# Work to complete:
Return all lines in the material below that contain "Record".

# Exercise materials:
(** * LSE rotations: quaternions, rotation vectors, Euler angles and the
      product-manifold state of [include/Rotations.hpp]

    The C++ code works on [double].  Here a [double] is read as a real number
    of the Standard Library ([R]) and every operation as the exact one: no
    rounding, no NaN, no infinities, no signed zero.  [M_PI] is [PI], [floor]
    is [Zfloor], [std::sqrt], [sin], [cos], [tan] are the functions of the
    same name, [asin] is the library's (the arcsine on [[-1, 1]]), and
    [atan2] is defined below from [atan] following the C library's case
    table.  Statements on these definitions are statements in exact real
    arithmetic.  [rangePi], whose bound on the wrapped norm does not survive
    rounding, is modelled a second time on binary64 floats ([Binary64]). *)

From Stdlib Require Import Reals Lra Lia List ZArith Psatz.
From Stdlib Require PrimFloat.
Import ListNotations.
Open Scope R_scope.

(** ** Fixed-size vectors and matrices (the Eigen types of the source) *)

(** [Eigen::Vector3d]; [v(0)], [v(1)], [v(2)] are the three fields. *)
Record Vec3 : Type := V3 { vx : R; vy : R; vz : R }.

(** [Eigen::Vector4d], and so [Quat]: vector part first, scalar part last. *)
Record Quat : Type := Q4 { qx : R; qy : R; qz : R; qw : R }.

# Response to this exercise:
Record Vec3 : Type := V3 { vx : R; vy : R; vz : R }.
Record Quat : Type := Q4 { qx : R; qy : R; qz : R; qw : R }.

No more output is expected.